> Exercise material:
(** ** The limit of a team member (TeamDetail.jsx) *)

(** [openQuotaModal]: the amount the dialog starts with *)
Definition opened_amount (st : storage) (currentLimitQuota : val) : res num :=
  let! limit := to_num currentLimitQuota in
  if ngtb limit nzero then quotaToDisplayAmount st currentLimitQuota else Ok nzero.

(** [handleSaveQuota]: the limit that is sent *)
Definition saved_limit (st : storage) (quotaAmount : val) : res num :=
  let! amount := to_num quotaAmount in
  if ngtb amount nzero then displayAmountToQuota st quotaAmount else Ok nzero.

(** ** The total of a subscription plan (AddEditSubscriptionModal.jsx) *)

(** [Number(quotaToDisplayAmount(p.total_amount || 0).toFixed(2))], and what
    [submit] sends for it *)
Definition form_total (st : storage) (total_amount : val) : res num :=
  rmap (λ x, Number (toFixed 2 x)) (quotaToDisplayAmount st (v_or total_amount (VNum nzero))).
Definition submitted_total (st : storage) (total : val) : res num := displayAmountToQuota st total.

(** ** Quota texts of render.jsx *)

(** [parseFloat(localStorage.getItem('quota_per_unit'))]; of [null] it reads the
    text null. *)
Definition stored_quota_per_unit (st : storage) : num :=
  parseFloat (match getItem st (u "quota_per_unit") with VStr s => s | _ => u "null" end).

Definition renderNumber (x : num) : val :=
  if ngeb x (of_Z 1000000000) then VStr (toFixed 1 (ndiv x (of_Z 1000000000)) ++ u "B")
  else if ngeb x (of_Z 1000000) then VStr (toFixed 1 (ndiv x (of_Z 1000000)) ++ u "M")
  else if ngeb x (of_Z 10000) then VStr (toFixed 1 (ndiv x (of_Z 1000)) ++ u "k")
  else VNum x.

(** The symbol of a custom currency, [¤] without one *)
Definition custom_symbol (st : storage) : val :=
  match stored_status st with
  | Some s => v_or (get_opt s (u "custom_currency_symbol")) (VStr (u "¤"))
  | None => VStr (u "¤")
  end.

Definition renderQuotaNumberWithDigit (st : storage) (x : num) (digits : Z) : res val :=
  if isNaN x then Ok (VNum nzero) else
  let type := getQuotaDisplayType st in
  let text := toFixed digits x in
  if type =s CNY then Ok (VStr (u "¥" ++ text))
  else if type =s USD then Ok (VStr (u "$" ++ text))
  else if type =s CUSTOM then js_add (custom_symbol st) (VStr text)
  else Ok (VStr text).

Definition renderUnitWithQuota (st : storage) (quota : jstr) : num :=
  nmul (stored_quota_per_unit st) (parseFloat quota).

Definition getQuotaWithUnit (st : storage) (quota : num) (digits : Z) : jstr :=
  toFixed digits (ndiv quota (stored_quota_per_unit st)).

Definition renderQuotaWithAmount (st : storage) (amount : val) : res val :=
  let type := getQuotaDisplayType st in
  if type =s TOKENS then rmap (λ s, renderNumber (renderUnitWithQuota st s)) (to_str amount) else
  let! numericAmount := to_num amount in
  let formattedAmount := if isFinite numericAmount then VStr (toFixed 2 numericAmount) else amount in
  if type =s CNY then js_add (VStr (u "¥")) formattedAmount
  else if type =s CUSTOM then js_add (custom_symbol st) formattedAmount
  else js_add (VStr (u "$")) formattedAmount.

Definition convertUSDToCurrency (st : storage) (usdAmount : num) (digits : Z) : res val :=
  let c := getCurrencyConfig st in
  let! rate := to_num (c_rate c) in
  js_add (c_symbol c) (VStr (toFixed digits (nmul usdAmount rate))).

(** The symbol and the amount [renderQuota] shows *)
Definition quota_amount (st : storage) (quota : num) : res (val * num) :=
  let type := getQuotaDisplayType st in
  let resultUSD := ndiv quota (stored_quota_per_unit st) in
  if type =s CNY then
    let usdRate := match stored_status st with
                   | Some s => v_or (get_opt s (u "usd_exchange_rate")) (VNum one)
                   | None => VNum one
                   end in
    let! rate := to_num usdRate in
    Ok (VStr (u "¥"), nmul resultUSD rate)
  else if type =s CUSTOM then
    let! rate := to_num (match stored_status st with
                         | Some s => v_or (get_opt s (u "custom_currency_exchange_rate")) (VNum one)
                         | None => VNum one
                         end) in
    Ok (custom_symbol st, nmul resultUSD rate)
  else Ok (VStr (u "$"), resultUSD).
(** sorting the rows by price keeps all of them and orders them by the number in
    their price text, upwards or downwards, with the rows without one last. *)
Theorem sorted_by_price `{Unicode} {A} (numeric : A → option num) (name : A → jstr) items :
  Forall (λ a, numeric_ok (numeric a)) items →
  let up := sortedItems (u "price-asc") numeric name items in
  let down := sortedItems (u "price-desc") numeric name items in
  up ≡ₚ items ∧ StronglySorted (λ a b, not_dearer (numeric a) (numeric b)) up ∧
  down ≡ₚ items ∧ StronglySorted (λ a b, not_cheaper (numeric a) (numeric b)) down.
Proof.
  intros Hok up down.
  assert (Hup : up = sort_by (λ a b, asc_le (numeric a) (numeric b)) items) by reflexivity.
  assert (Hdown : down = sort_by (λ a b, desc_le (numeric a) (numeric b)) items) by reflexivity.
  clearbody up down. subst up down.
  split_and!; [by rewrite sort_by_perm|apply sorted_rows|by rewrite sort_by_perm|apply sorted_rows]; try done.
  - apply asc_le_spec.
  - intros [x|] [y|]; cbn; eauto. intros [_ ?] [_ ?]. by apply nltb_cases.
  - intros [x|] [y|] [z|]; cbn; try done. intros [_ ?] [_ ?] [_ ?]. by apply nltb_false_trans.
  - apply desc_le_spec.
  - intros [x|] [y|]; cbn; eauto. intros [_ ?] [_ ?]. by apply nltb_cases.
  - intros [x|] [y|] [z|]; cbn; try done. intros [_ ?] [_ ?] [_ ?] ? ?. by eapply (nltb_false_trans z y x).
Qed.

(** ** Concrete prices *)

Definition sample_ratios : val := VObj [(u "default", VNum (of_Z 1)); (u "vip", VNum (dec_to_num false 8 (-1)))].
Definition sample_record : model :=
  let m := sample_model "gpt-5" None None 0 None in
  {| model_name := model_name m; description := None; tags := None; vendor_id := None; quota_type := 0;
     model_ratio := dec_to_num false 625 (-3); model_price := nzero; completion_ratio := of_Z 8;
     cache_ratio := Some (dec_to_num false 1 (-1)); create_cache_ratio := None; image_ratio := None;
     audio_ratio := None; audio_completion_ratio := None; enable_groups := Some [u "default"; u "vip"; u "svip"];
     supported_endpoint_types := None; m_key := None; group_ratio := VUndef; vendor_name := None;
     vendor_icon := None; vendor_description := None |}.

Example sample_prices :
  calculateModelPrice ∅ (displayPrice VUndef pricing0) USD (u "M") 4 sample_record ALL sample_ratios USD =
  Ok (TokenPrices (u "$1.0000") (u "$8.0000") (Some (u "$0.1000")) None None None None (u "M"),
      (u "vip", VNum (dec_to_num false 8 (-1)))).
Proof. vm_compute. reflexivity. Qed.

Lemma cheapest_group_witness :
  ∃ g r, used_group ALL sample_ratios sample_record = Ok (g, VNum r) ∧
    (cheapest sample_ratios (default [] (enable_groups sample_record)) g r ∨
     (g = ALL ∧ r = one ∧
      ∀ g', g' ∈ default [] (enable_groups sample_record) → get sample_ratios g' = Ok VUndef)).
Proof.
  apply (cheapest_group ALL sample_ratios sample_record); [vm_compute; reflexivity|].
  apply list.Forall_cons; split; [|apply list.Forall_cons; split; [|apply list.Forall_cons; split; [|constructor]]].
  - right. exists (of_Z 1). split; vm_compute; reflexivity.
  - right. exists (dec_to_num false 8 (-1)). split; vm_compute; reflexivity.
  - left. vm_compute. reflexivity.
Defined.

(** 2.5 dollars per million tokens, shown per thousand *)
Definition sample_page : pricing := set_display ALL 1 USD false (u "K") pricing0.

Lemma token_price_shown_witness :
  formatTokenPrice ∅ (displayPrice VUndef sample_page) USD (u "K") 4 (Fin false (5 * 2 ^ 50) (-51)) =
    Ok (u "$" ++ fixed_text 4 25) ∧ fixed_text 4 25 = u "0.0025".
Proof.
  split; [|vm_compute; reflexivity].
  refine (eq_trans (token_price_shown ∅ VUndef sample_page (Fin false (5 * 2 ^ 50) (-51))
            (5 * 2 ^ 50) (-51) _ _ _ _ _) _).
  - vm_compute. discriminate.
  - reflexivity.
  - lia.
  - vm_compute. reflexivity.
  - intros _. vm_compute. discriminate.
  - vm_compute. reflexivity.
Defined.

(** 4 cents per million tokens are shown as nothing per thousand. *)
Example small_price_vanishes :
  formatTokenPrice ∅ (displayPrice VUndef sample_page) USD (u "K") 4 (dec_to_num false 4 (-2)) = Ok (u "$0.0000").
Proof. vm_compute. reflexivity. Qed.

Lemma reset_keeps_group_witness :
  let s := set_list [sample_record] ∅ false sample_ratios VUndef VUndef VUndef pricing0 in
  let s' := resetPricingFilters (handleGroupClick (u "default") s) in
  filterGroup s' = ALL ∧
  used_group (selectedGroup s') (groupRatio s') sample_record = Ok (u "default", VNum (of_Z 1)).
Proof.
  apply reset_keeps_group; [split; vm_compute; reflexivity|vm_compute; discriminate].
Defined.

> Problem requirements: Output should match, line for line, the stretch of the material above from the line holding "- apply asc_le_spec." through the line holding "model_ratio := dec_to_num".

> Result:
  - apply asc_le_spec.
  - intros [x|] [y|]; cbn; eauto. intros [_ ?] [_ ?]. by apply nltb_cases.
  - intros [x|] [y|] [z|]; cbn; try done. intros [_ ?] [_ ?] [_ ?]. by apply nltb_false_trans.
  - apply desc_le_spec.
  - intros [x|] [y|]; cbn; eauto. intros [_ ?] [_ ?]. by apply nltb_cases.
  - intros [x|] [y|] [z|]; cbn; try done. intros [_ ?] [_ ?] [_ ?] ? ?. by eapply (nltb_false_trans z y x).
Qed.

(** ** Concrete prices *)

Definition sample_ratios : val := VObj [(u "default", VNum (of_Z 1)); (u "vip", VNum (dec_to_num false 8 (-1)))].
Definition sample_record : model :=
  let m := sample_model "gpt-5" None None 0 None in
  {| model_name := model_name m; description := None; tags := None; vendor_id := None; quota_type := 0;
     model_ratio := dec_to_num false 625 (-3); model_price := nzero; completion_ratio := of_Z 8;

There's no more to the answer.